In the material below, transcribe every line from the first through the line holding "load operations.", exactly, and stop after that line.

» Data in this exercise
------------------------

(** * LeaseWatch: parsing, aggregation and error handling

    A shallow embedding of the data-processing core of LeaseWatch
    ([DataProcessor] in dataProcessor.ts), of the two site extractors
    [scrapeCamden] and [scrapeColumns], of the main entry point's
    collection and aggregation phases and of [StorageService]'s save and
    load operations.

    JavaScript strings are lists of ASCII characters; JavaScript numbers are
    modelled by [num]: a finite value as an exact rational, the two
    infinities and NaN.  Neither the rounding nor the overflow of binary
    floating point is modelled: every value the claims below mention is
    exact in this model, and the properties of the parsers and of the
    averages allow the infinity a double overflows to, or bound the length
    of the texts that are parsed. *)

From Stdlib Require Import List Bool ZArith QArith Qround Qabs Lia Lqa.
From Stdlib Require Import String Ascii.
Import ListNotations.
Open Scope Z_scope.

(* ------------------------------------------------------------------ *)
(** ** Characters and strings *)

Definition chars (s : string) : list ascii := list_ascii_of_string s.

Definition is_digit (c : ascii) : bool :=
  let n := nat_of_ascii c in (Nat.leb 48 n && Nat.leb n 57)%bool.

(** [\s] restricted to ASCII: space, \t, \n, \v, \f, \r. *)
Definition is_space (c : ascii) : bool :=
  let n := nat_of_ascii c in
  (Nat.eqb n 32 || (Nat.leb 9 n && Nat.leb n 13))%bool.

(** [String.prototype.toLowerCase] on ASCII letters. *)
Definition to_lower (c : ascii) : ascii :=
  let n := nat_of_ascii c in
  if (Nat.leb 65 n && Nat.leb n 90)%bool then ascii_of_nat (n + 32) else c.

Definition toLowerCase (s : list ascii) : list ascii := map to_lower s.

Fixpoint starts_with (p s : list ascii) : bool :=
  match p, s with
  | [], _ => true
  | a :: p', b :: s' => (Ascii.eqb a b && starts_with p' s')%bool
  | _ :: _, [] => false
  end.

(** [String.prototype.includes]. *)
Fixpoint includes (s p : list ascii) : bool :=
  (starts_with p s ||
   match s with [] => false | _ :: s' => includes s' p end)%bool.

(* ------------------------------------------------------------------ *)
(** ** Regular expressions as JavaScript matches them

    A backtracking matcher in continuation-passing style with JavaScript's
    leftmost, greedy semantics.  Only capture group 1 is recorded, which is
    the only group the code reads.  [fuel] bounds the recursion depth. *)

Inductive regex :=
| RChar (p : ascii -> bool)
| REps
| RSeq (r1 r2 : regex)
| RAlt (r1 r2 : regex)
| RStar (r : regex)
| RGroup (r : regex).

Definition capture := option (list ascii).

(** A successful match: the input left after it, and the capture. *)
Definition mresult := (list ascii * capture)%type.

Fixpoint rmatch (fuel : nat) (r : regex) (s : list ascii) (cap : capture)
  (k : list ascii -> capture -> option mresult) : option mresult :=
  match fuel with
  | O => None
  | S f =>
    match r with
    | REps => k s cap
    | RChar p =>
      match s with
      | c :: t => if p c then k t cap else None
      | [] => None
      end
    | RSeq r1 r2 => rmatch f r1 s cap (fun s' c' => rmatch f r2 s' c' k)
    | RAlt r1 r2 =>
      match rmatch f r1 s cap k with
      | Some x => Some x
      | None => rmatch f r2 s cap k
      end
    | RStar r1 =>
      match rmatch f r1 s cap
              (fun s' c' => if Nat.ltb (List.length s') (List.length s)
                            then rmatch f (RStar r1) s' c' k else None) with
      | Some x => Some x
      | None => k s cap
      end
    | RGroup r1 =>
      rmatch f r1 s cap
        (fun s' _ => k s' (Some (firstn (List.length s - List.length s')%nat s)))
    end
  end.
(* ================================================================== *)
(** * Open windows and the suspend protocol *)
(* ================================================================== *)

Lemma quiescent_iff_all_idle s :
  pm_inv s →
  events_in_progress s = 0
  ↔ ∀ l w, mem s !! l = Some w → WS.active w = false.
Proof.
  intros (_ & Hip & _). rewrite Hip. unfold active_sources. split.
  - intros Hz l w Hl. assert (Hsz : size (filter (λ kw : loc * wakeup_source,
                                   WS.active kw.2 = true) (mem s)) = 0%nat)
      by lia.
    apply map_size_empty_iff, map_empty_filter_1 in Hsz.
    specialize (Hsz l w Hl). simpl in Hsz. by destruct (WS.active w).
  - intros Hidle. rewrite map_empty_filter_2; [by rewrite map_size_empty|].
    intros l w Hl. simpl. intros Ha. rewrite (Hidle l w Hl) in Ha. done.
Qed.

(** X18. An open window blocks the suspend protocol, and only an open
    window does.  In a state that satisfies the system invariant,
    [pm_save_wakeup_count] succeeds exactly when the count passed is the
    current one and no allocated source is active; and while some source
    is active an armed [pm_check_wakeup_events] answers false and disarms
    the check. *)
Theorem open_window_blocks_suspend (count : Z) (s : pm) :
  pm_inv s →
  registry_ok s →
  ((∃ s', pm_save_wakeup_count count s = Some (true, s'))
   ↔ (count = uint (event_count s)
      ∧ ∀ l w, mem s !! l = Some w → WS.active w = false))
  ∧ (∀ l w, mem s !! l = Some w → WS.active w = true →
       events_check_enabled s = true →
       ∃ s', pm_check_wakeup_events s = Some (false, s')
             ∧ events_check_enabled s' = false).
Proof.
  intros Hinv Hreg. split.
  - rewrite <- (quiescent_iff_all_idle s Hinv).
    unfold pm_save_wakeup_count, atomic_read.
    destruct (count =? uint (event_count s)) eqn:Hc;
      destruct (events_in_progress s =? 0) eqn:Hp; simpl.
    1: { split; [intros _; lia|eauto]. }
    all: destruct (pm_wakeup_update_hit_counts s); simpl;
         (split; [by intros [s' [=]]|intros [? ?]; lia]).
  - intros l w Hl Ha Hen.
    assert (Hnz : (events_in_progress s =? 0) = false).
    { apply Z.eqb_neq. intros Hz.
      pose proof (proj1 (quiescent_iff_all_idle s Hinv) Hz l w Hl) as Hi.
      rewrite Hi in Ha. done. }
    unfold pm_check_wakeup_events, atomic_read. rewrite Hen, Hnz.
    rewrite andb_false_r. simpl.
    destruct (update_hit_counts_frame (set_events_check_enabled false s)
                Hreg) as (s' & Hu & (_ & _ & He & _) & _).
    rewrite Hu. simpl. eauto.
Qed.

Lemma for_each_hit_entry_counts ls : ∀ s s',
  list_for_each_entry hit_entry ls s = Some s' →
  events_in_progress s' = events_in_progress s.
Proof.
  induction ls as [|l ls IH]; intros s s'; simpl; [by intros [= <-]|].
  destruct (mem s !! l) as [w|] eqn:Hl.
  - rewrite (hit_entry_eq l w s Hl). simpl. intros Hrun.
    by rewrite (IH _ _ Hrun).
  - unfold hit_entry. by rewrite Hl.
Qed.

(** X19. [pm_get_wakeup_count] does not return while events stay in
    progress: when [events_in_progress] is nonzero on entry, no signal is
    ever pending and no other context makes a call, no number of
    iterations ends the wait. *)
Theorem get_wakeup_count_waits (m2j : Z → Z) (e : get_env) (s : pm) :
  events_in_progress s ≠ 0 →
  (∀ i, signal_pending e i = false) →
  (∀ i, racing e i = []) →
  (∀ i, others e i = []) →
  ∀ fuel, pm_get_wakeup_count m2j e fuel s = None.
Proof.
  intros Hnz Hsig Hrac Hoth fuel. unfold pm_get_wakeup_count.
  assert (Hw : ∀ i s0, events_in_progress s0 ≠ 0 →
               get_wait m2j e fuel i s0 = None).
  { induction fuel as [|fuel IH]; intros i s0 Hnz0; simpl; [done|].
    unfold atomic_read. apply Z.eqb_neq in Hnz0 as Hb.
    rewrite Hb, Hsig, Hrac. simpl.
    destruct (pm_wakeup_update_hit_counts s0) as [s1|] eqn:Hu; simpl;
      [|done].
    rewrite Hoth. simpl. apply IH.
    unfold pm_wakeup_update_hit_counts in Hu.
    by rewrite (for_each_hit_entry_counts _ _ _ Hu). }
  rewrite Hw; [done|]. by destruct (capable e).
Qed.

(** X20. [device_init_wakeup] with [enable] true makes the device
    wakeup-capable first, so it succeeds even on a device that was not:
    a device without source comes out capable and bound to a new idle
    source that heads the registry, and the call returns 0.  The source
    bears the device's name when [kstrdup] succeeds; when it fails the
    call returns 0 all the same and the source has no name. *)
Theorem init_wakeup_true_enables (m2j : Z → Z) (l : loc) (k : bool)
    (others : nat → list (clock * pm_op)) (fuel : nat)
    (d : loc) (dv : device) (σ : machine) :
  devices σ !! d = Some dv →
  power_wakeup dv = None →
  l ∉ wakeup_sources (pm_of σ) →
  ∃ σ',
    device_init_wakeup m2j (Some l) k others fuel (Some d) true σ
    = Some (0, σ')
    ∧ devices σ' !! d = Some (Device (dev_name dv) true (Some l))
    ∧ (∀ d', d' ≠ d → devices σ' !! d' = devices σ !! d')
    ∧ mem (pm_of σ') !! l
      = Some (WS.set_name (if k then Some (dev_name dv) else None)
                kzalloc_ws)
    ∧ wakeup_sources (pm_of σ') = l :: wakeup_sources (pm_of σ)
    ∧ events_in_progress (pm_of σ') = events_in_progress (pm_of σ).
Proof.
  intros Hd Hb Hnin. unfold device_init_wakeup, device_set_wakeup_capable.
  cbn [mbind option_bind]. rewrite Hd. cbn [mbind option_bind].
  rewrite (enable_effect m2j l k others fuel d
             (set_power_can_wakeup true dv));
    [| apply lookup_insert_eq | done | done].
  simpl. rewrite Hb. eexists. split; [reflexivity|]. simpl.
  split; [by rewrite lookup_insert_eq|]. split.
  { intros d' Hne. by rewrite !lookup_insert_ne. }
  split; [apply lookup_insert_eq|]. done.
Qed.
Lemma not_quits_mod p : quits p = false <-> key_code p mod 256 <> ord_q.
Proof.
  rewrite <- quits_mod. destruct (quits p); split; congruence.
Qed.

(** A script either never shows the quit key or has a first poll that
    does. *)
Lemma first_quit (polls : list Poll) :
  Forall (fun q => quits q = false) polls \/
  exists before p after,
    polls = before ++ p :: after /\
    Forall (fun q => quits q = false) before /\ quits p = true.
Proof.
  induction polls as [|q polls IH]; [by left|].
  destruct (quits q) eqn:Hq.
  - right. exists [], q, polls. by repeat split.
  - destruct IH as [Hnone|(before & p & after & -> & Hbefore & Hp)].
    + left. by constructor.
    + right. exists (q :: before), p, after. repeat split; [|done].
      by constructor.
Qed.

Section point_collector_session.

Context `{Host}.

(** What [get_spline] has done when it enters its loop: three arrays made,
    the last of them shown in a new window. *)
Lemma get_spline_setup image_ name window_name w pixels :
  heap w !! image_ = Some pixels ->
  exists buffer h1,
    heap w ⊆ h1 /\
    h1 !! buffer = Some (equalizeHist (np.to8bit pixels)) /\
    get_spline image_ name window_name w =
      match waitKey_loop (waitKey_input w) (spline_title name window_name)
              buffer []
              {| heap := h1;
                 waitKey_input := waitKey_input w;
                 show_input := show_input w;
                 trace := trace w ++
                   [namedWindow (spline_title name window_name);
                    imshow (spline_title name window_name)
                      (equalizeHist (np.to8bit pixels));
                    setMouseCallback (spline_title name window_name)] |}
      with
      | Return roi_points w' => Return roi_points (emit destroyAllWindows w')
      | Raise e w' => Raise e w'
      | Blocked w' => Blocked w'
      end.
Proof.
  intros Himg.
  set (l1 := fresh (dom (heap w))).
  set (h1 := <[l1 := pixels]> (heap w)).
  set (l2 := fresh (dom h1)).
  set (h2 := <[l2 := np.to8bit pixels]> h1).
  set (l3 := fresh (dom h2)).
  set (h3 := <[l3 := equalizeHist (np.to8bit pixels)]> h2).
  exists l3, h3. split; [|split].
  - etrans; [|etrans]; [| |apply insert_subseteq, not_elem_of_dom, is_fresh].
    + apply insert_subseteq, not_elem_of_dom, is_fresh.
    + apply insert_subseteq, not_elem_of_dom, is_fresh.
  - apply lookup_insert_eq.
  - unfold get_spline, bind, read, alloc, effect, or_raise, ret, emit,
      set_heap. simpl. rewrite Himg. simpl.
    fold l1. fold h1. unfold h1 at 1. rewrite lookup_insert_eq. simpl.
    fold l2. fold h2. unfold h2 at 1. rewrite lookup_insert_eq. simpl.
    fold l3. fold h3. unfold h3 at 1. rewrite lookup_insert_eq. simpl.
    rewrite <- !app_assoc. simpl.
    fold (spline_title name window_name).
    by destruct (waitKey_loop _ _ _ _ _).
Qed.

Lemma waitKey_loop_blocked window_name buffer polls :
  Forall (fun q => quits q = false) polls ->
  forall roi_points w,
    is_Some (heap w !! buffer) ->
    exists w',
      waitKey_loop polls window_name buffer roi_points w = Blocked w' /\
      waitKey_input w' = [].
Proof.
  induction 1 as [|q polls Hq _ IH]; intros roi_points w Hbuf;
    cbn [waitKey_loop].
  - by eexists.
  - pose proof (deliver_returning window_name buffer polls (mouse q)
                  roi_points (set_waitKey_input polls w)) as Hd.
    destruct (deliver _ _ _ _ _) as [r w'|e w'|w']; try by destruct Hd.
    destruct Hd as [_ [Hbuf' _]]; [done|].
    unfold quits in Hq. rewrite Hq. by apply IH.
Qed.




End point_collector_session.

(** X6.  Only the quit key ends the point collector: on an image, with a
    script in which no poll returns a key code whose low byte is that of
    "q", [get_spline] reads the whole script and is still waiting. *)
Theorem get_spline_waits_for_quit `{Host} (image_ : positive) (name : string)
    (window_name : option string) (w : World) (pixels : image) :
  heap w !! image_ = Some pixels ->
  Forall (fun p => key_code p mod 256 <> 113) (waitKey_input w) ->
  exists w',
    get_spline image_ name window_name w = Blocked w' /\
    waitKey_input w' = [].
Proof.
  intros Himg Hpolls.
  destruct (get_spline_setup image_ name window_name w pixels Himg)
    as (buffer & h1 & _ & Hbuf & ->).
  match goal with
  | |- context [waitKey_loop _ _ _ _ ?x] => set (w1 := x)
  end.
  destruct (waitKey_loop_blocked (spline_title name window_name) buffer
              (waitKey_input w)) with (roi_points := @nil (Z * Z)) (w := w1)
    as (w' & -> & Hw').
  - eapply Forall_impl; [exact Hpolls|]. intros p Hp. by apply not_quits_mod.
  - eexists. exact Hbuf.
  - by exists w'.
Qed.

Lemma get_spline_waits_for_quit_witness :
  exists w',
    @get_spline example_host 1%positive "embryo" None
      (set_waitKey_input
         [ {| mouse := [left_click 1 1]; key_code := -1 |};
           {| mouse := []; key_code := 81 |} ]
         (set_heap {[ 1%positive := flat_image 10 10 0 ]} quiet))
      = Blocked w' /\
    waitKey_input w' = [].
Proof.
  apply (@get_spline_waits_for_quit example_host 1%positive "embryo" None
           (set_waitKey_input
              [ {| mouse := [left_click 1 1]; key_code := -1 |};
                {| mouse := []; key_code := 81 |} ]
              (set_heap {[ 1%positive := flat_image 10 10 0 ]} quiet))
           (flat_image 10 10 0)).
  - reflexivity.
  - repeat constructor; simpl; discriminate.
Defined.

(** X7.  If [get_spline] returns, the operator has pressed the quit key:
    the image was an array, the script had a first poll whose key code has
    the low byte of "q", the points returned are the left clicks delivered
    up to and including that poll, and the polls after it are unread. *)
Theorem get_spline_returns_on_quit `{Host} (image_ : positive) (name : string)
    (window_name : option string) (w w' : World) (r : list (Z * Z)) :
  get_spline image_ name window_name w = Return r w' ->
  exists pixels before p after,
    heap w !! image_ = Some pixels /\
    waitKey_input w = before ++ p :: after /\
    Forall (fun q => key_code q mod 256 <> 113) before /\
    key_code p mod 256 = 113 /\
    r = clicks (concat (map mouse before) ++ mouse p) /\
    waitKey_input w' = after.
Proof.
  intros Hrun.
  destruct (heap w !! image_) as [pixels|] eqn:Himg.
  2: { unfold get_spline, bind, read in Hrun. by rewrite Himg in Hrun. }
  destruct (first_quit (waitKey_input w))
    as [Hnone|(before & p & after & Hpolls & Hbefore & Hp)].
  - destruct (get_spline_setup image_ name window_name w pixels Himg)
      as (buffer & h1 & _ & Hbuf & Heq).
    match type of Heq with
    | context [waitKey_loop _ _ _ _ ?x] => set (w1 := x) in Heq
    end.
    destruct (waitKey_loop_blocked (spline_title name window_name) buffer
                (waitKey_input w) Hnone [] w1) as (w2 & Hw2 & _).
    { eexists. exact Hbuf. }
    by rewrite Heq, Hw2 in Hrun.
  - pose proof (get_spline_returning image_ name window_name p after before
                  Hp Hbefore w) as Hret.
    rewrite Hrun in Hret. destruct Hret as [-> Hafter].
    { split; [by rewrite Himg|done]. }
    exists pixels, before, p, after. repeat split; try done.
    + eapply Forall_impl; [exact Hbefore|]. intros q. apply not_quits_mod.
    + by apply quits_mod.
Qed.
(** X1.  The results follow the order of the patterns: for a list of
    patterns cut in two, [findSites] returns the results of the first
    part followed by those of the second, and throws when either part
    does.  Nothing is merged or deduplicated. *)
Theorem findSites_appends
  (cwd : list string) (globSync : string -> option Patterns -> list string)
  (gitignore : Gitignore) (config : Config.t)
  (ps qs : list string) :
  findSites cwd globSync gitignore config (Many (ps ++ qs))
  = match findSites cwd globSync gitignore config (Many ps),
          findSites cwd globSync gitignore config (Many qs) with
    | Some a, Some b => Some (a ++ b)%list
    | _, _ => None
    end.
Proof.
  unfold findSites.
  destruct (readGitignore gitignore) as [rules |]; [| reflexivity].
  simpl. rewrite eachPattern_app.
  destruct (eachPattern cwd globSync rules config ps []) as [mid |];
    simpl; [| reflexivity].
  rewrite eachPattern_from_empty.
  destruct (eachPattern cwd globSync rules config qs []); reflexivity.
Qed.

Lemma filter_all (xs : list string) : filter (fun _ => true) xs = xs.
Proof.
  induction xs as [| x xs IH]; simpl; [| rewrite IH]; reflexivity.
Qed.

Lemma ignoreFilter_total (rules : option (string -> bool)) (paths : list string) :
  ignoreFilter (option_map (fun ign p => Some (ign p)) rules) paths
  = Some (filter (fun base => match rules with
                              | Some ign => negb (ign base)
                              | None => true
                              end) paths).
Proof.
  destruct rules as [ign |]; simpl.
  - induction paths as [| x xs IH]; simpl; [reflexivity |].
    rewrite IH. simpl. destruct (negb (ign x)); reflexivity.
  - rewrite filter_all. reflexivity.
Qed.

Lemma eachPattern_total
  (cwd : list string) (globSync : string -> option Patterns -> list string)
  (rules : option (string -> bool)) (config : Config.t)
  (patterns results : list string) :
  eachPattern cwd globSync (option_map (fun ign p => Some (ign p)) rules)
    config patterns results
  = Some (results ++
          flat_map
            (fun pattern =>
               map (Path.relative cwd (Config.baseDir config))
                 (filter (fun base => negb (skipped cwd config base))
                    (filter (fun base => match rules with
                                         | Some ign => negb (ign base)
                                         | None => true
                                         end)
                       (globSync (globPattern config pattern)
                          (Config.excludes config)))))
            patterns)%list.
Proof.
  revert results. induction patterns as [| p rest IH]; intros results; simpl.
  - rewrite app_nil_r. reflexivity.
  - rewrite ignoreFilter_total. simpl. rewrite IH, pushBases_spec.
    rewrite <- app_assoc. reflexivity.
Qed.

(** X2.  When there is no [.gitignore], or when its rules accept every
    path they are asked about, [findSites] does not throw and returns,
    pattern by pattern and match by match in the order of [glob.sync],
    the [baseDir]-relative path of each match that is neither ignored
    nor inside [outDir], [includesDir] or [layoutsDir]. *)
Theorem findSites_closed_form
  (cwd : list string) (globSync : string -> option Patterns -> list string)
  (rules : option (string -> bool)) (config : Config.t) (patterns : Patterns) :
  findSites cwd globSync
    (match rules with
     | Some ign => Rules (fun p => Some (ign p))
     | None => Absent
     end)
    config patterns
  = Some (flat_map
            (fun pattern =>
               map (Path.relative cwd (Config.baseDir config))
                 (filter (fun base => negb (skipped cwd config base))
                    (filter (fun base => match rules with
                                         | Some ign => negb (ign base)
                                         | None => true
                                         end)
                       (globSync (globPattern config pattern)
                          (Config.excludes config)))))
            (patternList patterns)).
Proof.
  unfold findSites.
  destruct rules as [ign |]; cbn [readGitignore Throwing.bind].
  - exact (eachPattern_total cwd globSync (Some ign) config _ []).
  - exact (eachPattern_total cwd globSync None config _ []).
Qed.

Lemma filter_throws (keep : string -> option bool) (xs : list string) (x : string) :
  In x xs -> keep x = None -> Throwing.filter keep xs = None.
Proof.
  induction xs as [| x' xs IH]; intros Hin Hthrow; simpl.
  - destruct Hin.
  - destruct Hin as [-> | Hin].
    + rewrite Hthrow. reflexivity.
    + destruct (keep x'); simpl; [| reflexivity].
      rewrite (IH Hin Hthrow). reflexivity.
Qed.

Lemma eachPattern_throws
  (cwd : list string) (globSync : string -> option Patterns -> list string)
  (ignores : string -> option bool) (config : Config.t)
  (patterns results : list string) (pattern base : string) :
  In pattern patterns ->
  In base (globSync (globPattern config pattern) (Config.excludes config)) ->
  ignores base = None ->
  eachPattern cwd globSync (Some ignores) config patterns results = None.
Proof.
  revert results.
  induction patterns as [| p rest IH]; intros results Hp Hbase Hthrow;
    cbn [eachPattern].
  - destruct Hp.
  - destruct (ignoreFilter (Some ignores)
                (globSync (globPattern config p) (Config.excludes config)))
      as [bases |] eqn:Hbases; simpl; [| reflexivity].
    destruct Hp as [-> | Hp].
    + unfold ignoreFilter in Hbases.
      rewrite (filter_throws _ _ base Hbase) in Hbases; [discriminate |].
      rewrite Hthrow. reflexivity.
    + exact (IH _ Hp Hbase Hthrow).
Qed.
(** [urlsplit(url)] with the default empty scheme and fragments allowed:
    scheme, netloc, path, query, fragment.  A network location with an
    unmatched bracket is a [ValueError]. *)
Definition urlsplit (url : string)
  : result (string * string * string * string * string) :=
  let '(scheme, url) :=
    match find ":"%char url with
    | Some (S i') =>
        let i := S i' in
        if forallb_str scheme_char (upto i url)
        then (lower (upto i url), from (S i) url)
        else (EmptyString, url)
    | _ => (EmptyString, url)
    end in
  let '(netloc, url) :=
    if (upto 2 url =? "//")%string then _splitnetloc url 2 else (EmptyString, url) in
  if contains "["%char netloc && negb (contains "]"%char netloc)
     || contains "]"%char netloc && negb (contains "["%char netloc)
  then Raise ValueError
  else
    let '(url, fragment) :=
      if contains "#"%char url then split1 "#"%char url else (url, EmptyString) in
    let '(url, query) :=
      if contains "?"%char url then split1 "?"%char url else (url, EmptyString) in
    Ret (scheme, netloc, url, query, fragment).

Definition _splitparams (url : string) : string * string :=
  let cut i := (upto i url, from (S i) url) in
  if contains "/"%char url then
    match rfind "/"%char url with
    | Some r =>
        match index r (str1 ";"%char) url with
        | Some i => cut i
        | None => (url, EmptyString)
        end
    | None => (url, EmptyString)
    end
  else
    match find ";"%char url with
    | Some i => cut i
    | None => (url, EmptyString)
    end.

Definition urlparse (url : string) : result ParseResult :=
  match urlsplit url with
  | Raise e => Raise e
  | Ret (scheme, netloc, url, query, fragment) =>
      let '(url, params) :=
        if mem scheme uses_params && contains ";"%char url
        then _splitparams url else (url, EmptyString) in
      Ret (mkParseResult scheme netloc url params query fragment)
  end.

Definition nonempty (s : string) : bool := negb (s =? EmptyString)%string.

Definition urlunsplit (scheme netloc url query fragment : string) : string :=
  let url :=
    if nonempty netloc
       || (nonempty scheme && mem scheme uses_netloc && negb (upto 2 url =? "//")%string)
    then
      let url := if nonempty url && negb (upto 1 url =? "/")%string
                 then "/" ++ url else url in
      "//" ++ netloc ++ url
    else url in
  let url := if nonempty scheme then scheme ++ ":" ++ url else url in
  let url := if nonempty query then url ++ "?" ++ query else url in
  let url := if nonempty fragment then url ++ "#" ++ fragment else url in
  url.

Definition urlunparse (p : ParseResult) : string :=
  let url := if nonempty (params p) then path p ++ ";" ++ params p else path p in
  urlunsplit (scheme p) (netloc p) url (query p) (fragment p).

------------------------

» Reply
(** * LeaseWatch: parsing, aggregation and error handling

    A shallow embedding of the data-processing core of LeaseWatch
    ([DataProcessor] in dataProcessor.ts), of the two site extractors
    [scrapeCamden] and [scrapeColumns], of the main entry point's
    collection and aggregation phases and of [StorageService]'s save and
    load operations.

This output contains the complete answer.